Hadewijch d’Anvers, célébrée et citée au 14ème siècle par le spirituel Jan Van Ruusbroec, a
vécu dans les années 1220-1245. Elle apparaît comme « vraie maîtresse de doctrine » ou
guide spirituel d’un groupe non organisé de femmes béguines, elle se dévoue auprès des
pauvres et des malades. Elle se plaindra tout au long de sa vie d’être en butte aux oppositions,
aux persécutions, elle sait bien que certaines de ses sœurs en sont mortes, brûlées vives par les
hommes. Elle a dix-neuf ans, nous apprend-elle, quand elle compose le récit de ses Visions,
soit quatorze visions, accompagnées d’une liste de parfaits et de parfaites. Ce livre est
conservé dans trois manuscrits du 14ème siècle1.
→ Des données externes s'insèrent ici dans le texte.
(* ===== verification/Glob.v ===== *)
(** * Database name patterns (src/internal/models/selection.go, namespace.go)

    Runes of a UTF-8 string, the glob matcher with its backtracking loop, and its
    equivalence with a reference definition of globs. *)

From S2P Require Import Prelude.

(** ** Runes ([[]rune(s)], [utf8.ValidString]) *)

Definition cont (a : Ascii.ascii) : bool := byteIn 128 191 a.
Definition byteZ (a : Ascii.ascii) : Z := Z.of_N (Ascii.N_of_ascii a).

(** The leading bytes of sequences of two, three and four bytes with the second bytes
    they admit. *)
Definition lead2 (a b : Ascii.ascii) : bool := byteIn 194 223 a && cont b.
Definition lead3 (a b : Ascii.ascii) : bool :=
  (byteIs 224 a && byteIn 160 191 b) || ((byteIn 225 236 a || byteIn 238 239 a) && cont b)
  || (byteIs 237 a && byteIn 128 159 b).
Definition lead4 (a b : Ascii.ascii) : bool :=
  (byteIs 240 a && byteIn 144 191 b) || (byteIn 241 243 a && cont b) || (byteIs 244 a && byteIn 128 143 b).

Definition RuneError : Z := 65533.

(** The runes of a string: a byte that starts no valid sequence is [RuneError]. *)
Fixpoint runes (s : string) : list Z :=
  match s with
  | EmptyString => []
  | String a s1 =>
      if byteIn 0 127 a then byteZ a :: runes s1
      else match s1 with
      | String b s2 =>
          if lead2 a b then (Z.land (byteZ a) 31 * 64 + Z.land (byteZ b) 63) :: runes s2
          else match s2 with
          | String c s3 =>
              if lead3 a b && cont c
              then (Z.land (byteZ a) 15 * 4096 + Z.land (byteZ b) 63 * 64 + Z.land (byteZ c) 63) :: runes s3
              else match s3 with
              | String d s4 =>
                  if lead4 a b && cont c && cont d
                  then (Z.land (byteZ a) 7 * 262144 + Z.land (byteZ b) 63 * 4096 + Z.land (byteZ c) 63 * 64
                        + Z.land (byteZ d) 63) :: runes s4
                  else RuneError :: runes s1
              | EmptyString => RuneError :: runes s1
              end
          | EmptyString => RuneError :: runes s1
          end
      | EmptyString => [RuneError]
      end
  end.

(** [utf8.ValidString]. *)
Fixpoint validUTF8 (s : string) : bool :=
  match s with
  | EmptyString => true
  | String a s1 =>
      if byteIn 0 127 a then validUTF8 s1
      else match s1 with
      | String b s2 =>
          if lead2 a b then validUTF8 s2
          else match s2 with
          | String c s3 =>
              if lead3 a b && cont c then validUTF8 s3
              else match s3 with
              | String d s4 => lead4 a b && cont c && cont d && validUTF8 s4
              | EmptyString => false
              end
          | EmptyString => false
          end
      | EmptyString => false
      end
  end.

(** ** The matcher *)

Definition star : Z := 42.
Definition question : Z := 63.

(** The loop of [MatchDatabasePattern]: [p] and [n] are what is left from [pi] and
    [ni]; [back] is [None] for [star = -1], else what follows the last star in the
    pattern and the name from [mark] on. *)
Fixpoint matchLoop (fuel : nat) (p n : list Z) (back : option (list Z * list Z)) : option bool :=
  match fuel with
  | O => None
  | S fuel =>
      match n with
      | [] => Some (forallb (λ x, x =? star) p)
      | c :: n' =>
          let backtrack :=
            match back with
            | Some (ps, _ :: m) => matchLoop fuel ps m (Some (ps, m))
            | _ => Some false
            end in
          match p with
          | x :: p' =>
              if (x =? question) || (x =? c) then matchLoop fuel p' n' back
              else if x =? star then matchLoop fuel p' n (Some (p', n))
              else backtrack
          | [] => backtrack
          end
      end
  end.

(** Enough turns: each shortens the rest of the pattern, or the name from the mark on. *)
Definition matchFuel (p n : list Z) : nat := S (S (length n) * S (length p) + length p).

Definition MatchDatabasePattern (pattern name : string) : bool :=
  default false (matchLoop (matchFuel (runes pattern) (runes name)) (runes pattern) (runes name) None).

(** ** Reference *)

(** A star matches any run of characters, a question mark one, another character
    itself. *)
Fixpoint glob (p : list Z) : list Z -> bool :=
  match p with
  | [] => λ n, match n with [] => true | _ => false end
  | x :: p' =>
      if x =? star then
        fix anywhere n := glob p' n || match n with [] => false | _ :: n' => anywhere n' end
      else λ n, match n with [] => false | c :: n' => ((x =? question) || (x =? c)) && glob p' n' end
  end.

Lemma glob_star p n : glob (star :: p) n = glob p n || match n with [] => false | _ :: n' => glob (star :: p) n' end.
Proof. by destruct n. Qed.

Lemma glob_cons x p n :
  x <> star -> glob (x :: p) n = match n with [] => false | c :: n' => ((x =? question) || (x =? c)) && glob p n' end.
Proof. intros Hx. simpl. by rewrite (proj2 (Z.eqb_neq x star) Hx). Qed.

(** A star absorbs whatever comes before a match. *)
Lemma glob_absorb p u k : glob (star :: p) k = true -> glob (star :: p) (u ++ k) = true.
Proof.
  intros Hk. induction u as [|c u IH]; [done|]. simpl app. rewrite glob_star. simpl. apply orb_true_iff. by right.
Qed.

(** A star matches from somewhere on. *)
Lemma glob_star_suffix p n : glob (star :: p) n = true -> ∃ u k, n = u ++ k /\ glob p k = true.
Proof.
  induction n as [|c n IH]; rewrite glob_star; intros [H|H]%orb_true_iff; try done.
  - by exists [], [].
  - by exists [], (c :: n).
  - destruct (IH H) as (u & k & -> & ?). by exists (c :: u), k.
Qed.

(** A pattern without stars matches as many characters as it has. *)
Lemma glob_fixed q p k :
  star ∉ q -> glob (q ++ p) k = true -> ∃ u k', k = u ++ k' /\ length u = length q /\ glob p k' = true.
Proof.
  revert k. induction q as [|x q IH]; intros k Hq Hk; [by exists [], k|].
  rewrite elem_of_cons in Hq. simpl app in Hk. rewrite glob_cons in Hk by (intros ->; tauto).
  destruct k as [|c k]; [done|]. apply andb_true_iff in Hk as [_ Hk].
  destruct (IH k) as (u & k' & -> & Hl & ?); [tauto|done|]. exists (c :: u), k'. split; [done|]. simpl. split; [lia|done].
Qed.

Lemma glob_nil p : glob p [] = forallb (λ x, x =? star) p.
Proof.
  induction p as [|x p IH]; [done|]. destruct (Z.eqb_spec x star) as [->|Hx].
  - rewrite glob_star. simpl. by rewrite orb_false_r.
  - rewrite glob_cons by done. simpl. by rewrite (proj2 (Z.eqb_neq x star) Hx).
Qed.

(** The loop stands [length u] characters after the mark, all matched by the part [q]
    of the pattern without stars since the last star. *)
Definition backInv (p n : list Z) (back : option (list Z * list Z)) : Prop :=
  match back with
  | None => True
  | Some (ps, m) => ∃ q u, ps = q ++ p /\ m = u ++ n /\ length q = length u /\ star ∉ q
  end.

(** What the loop decides: a match from here, or from a later start after the star. *)
Definition answer (p n : list Z) (back : option (list Z * list Z)) : bool :=
  glob p n || match back with Some (ps, _ :: m) => glob (star :: ps) m | _ => false end.

(** The turns left. *)
Definition turns (P : nat) (p n : list Z) (back : option (list Z * list Z)) : nat :=
  match back with None => S (length n) | Some (_, m) => length m end * S P + length p.

(** An earlier star is never needed again once a later one was met. *)
Lemma drop_earlier_star p' n ps c m q u :
  ps = q ++ star :: p' -> c :: m = u ++ n -> length q = length u -> star ∉ q ->
  glob (star :: ps) m = true -> glob (star :: p') n = true.
Proof.
  intros -> Hm Hl Hq (v & k & -> & Hk)%glob_star_suffix.
  destruct (glob_fixed _ _ _ Hq Hk) as (u' & k' & -> & Hl' & Hk').
  assert (∃ w, n = w ++ k') as [w ->]; [|by apply glob_absorb].
  exists (drop (length u) (c :: v ++ u')). rewrite app_comm_cons, app_assoc in Hm.
  apply (f_equal (drop (length u))) in Hm. rewrite drop_app_length in Hm.
  rewrite drop_app_le in Hm; [by rewrite <- Hm|]. simpl. rewrite length_app. lia.
Qed.

Lemma matchLoop_answer P fuel p n back :
  star ∉ n -> (∀ ps m, back = Some (ps, m) -> star ∉ m) -> backInv p n back ->
  (length p <= P)%nat -> (∀ ps m, back = Some (ps, m) -> (length ps <= P)%nat) ->
  (turns P p n back < fuel)%nat -> matchLoop fuel p n back = Some (answer p n back).
Proof.
  revert p n back. induction fuel as [|fuel IH]; intros p n back Hn Hb Hinv HP HPb Hf; [lia|]. simpl.
  destruct n as [|c n'].
  - f_equal. unfold answer. rewrite glob_nil. destruct back as [[ps m]|]; [|by rewrite orb_false_r].
    destruct m as [|c m]; [by rewrite orb_false_r|]. destruct (forallb _ p) eqn:E; [done|]. simpl. symmetry.
    apply not_true_iff_false. intros Hg. destruct Hinv as (q & u & -> & Hm & Hl & Hq).
    apply glob_star_suffix in Hg as (v & k & -> & Hk). apply glob_fixed in Hk as (u' & k' & -> & Hl' & Hk'); [|done].
    rewrite app_nil_r in Hm. apply (f_equal length) in Hm. simpl in Hm. rewrite !length_app in Hm. lia.
  - assert (Hback : match back with
        | Some (ps, _ :: m) => matchLoop fuel ps m (Some (ps, m)) | _ => Some false end =
        Some (match back with Some (ps, _ :: m) => glob (star :: ps) m | _ => false end)).
    { destruct back as [[ps [|d m]]|]; [done| |done].
      specialize (Hb _ _ eq_refl). rewrite elem_of_cons in Hb. specialize (HPb _ _ eq_refl).
      rewrite IH.
      - f_equal. unfold answer. destruct m; [by rewrite glob_star|by rewrite (glob_star ps (_ :: _))].
      - tauto.
      - intros ? ? [= <- <-]. tauto.
      - exists [], []. split_and!; try done. by intros ?%elem_of_nil.
      - done.
      - by intros ? ? [= <- <-].
      - unfold turns in *. simpl in *. nia. }
    destruct p as [|x p']; [rewrite Hback; done|].
    destruct ((x =? question) || (x =? c)) eqn:Exc; [|destruct (Z.eqb_spec x star) as [->|Hx]].
    + rewrite elem_of_cons in Hn.
      assert (x <> star) as Hx.
      { intros ->. apply orb_true_iff in Exc as [Exc|Exc]; bool_cases; [done|]. subst. tauto. }
      rewrite IH; try tauto.
      * f_equal. unfold answer. rewrite glob_cons by done. by rewrite Exc.
      * destruct back as [[ps m]|]; [|done]. destruct Hinv as (q & u & -> & -> & Hl & Hq).
        exists (q ++ [x]), (u ++ [c]). rewrite <- !app_assoc, !length_app. split_and!; try done; [simpl; lia|].
        rewrite elem_of_app, list_elem_of_singleton. intros [?|?]; [tauto|congruence].
      * simpl in HP. lia.
      * destruct back as [[ps m]|]; unfold turns in *; simpl in *; nia.
    + rewrite IH.
      * f_equal. unfold answer at 1. rewrite <- (glob_star p' (c :: n')). unfold answer.
        destruct (glob (star :: p') (c :: n')) eqn:Eg; [done|].
        destruct back as [[ps [|d m]]|]; try done. rewrite orb_false_l.
        destruct Hinv as (q & u & Hps & Hm & Hl & Hq). symmetry. apply not_true_iff_false. intros Hg.
        rewrite (drop_earlier_star p' (c :: n') ps d m q u) in Eg; done.
      * done.
      * by intros ? ? [= <- <-].
      * exists [], []. split_and!; try done. by intros ?%elem_of_nil.
      * simpl in HP. lia.
      * intros ? ? [= <- <-]. simpl in HP. lia.
      * destruct back as [[ps m]|]; unfold turns in *; simpl in *; [|nia].
        destruct Hinv as (q & u & _ & -> & _). rewrite length_app in Hf. simpl in Hf. nia.
    + rewrite Hback. unfold answer. by rewrite glob_cons, Exc by done.
Qed.

Lemma matchLoop_total P fuel p n back :
  (length p <= P)%nat -> (∀ ps m, back = Some (ps, m) -> (length ps <= P)%nat /\ (length n <= length m)%nat) ->
  (turns P p n back < fuel)%nat -> is_Some (matchLoop fuel p n back).
Proof.
  revert p n back. induction fuel as [|fuel IH]; intros p n back HP Hb Hf; [lia|]. simpl.
  destruct n as [|c n']; [by eexists|].
  assert (is_Some (match back with Some (ps, _ :: m) => matchLoop fuel ps m (Some (ps, m)) | _ => Some false end)) as Hback.
  { destruct back as [[ps [|d m]]|]; [by eexists| |by eexists]. destruct (Hb _ _ eq_refl). apply IH; [done|..].
    - by intros ? ? [= <- <-].
    - unfold turns in *. simpl in *. nia. }
  destruct p as [|x p']; [done|]. simpl in HP.
  destruct ((x =? question) || (x =? c)); [|destruct (x =? star); [|done]]; apply IH; try lia.
  - intros ps m E. destruct (Hb ps m E). simpl in *. lia.
  - destruct back as [[ps m]|]; unfold turns in *; simpl in *; nia.
  - intros ps m [= <- <-]. lia.
  - destruct back as [[ps m]|]; unfold turns in *; simpl in *; [|nia].
    destruct (Hb _ _ eq_refl). simpl in *. nia.
Qed.

(** [C38] The matcher terminates on every pattern and name: its loop ends within the
    turns it is given, so [MatchDatabasePattern] is the loop's own answer. *)
Theorem match_terminates pattern name :
  ∃ b, matchLoop (matchFuel (runes pattern) (runes name)) (runes pattern) (runes name) None = Some b /\
    MatchDatabasePattern pattern name = b.
Proof.
  destruct (matchLoop_total (length (runes pattern)) (matchFuel (runes pattern) (runes name))
    (runes pattern) (runes name) None) as [b Hb]; [done|done|unfold turns, matchFuel; lia|].
  exists b. split; [done|]. unfold MatchDatabasePattern. by rewrite Hb.
Qed.

(** [C36] The backtracking matcher is the glob it documents, for names without a star:
    a star of the pattern matches any run of characters, a question mark one
    character and every other character itself. *)
Theorem match_glob pattern name :
  star ∉ runes name -> MatchDatabasePattern pattern name = glob (runes pattern) (runes name).
Proof.
  intros Hn. unfold MatchDatabasePattern.
  rewrite (matchLoop_answer (length (runes pattern))); try done.
  - simpl. unfold answer. by rewrite orb_false_r.
  - unfold turns, matchFuel. lia.
Qed.

Lemma match_glob_witness :
  MatchDatabasePattern "app_*_v?" "app_eu_x_v2" = glob (runes "app_*_v?") (runes "app_eu_x_v2").
Proof. apply match_glob. vm_compute. set_solver. Defined.

(** A star in the name breaks the star of the pattern: the loop compares the
    characters before it looks for a wildcard, so the pattern of one star does not
    match a name that starts with a star, which MongoDB and [ValidateDatabaseName]
    allow; the reference matches it. *)
Theorem star_name_not_matched :
  MatchDatabasePattern "*" "*a" = false /\ glob (runes "*") (runes "*a") = true.
Proof. split; vm_compute; reflexivity. Qed.
(** An all or pattern selection backs up exactly the server's databases it names
    and those it matches ([Matches]) that the job knows, that were never recorded
    before, or that appeared since on a job that takes new databases. *)
Theorem resolution_exact s server known n :
  Discovers s = true ->
  n ∈ resIncluded (ResolveSelection s server known) <->
  n ∈ server /\ (n ∈ selDatabases s \/ (Matches n s = true /\ backedUp s known n)).
Proof.
  intros Hd. rewrite elem_of_resIncluded, resolve_discovers by done. apply and_iff_compat_l.
  destruct (decide (n ∈ selDatabases s)); [tauto|]. by rewrite matchServer_Matches.
Qed.

(** ** Partition *)

(** Nothing is both included and excluded. *)
Definition disjointR (r : Resolving) : Prop :=
  ∀ n e, excluded r !! n = Some e -> n ∉ included r /\ exName e = n.

Lemma include_disjoint n r : disjointR r -> disjointR (include n r).
Proof. intros H m e. simpl. intros [Hne He]%lookup_delete_Some. apply H in He as [? ?]. set_solver. Qed.

Lemma exclude_disjoint n reason p r : disjointR r -> disjointR (exclude n reason p r).
Proof.
  intros H. unfold exclude. case_bool_decide; [done|]. intros m e. simpl. rewrite lookup_insert.
  case_decide; [|apply H]. by intros [= <-]; subst.
Qed.

Lemma missing_disjoint n r : disjointR r -> disjointR (missing n r).
Proof. intros H. by apply exclude_disjoint. Qed.
(* ===== verification/Runs.v ===== *)
(** * The run manager (src/internal/runs/runs.go, critical.go)

    Keys that operations hold alone or shared, the operations started with [Go], and
    the critical steps a shutdown waits for. Every method runs under [Manager.mu] and
    is one function on the manager; the release functions the methods return are
    handles of the system at the end of the file. The slots of the same manager are in
    Slots. *)

From S2P Require Import Prelude.

Local Open Scope rescue_scope.

Inductive RunErr : Type := ErrBusy | ErrShuttingDown | ErrAdmission.

(** [mAdmit] is what the installed admission callback answers now, [None] for none. *)
Record Manager : Type := mkManager {
  mActive : gset string;
  mShared : gmap string Z;
  mClosed : bool;
  mRefusing : bool;
  mAdmit : option bool;
  mStarted : Z;
  mCritical : Z
}.

Definition NewManager : Manager := mkManager ∅ ∅ false false None 0 0.

Definition withActive (a : gset string) (m : Manager) : Manager :=
  mkManager a (mShared m) (mClosed m) (mRefusing m) (mAdmit m) (mStarted m) (mCritical m).
Definition withShared (s : gmap string Z) (m : Manager) : Manager :=
  mkManager (mActive m) s (mClosed m) (mRefusing m) (mAdmit m) (mStarted m) (mCritical m).
Definition withFlags (closed refusing : bool) (admission : option bool) (m : Manager) : Manager :=
  mkManager (mActive m) (mShared m) closed refusing admission (mStarted m) (mCritical m).
Definition withCounts (started critical : Z) (m : Manager) : Manager :=
  mkManager (mActive m) (mShared m) (mClosed m) (mRefusing m) (mAdmit m) started critical.

(** ** Keys *)

Definition BackupKey (connectionID database : string) : string := "backup:" +:+ connectionID +:+ "/" +:+ database.
Definition PITRBaseKey (connectionID : string) : string := "pitr-base:" +:+ connectionID.
Definition RestoreKey (connectionID database : string) : string := "restore:" +:+ connectionID +:+ "/" +:+ database.
Definition InstanceKey (connectionID : string) : string := "instance:" +:+ connectionID.

Definition isRunKey (key : string) : bool :=
  String.prefix "backup:" key || String.prefix "restore:" key || String.prefix "pitr-base:" key.

Definition isEmptyKey (key : string) : bool := bool_decide (key = "").

(** ** Operations *)

Definition checkAdmissionLocked (key : string) (m : Manager) : result RunErr unit :=
  match mAdmit m with
  | None => Ok tt
  | Some accepts => if negb (isRunKey key) then Ok tt else if accepts then Ok tt else Err ErrAdmission
  end.

Definition sharedCount (key : string) (m : Manager) : Z := default 0 (mShared m !! key).

Definition reserveLocked (key : string) (m : Manager) : result RunErr Manager :=
  if isEmptyKey key then Ok m
  else if bool_decide (key ∈ mActive m) || (sharedCount key m >? 0) then Err ErrBusy
  else Ok (withActive ({[key]} ∪ mActive m) m).

Definition Acquire (key : string) (m : Manager) : result RunErr Manager :=
  if mClosed m || mRefusing m then Err ErrShuttingDown
  else
    _ <-! checkAdmissionLocked key m;
    reserveLocked key m.

(** [Go] up to the start of its goroutine, whose body and deferred calls follow as
    [releaseKey] and [returned]. *)
Definition Go (key : string) (m : Manager) : result RunErr Manager :=
  if mClosed m || mRefusing m then Err ErrShuttingDown
  else
    _ <-! checkAdmissionLocked key m;
    m1 <-! reserveLocked key m;
    Ok (withCounts (mStarted m1 + 1) (mCritical m1) m1).

Definition releaseKey (key : string) (m : Manager) : Manager :=
  if isEmptyKey key then m else withActive (mActive m ∖ {[key]}) m.

Definition returned (m : Manager) : Manager := withCounts (mStarted m - 1) (mCritical m) m.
Du désir de Hadewijch c’est un aigle qui, au commencement du récit des Visions, a
l’initiative de la divulgation, et l’on sait le symbolisme attaché à cet oiseau immense et
majestueux qui a le talent d’unir par son vol la terre au ciel et est traditionnellement
l’emblème de l’évangéliste Jean, le disciple chéri du Dieu fait homme, le Christ fondateur du
christianisme : « O vous tous qui vivez, jouissez de celle qui vit la vraie vie… ». Ainsi, dans
le sommeil, en rêve, la jeune femme vit la vraie vie. Mais qu’est-ce que cette vie vraie ?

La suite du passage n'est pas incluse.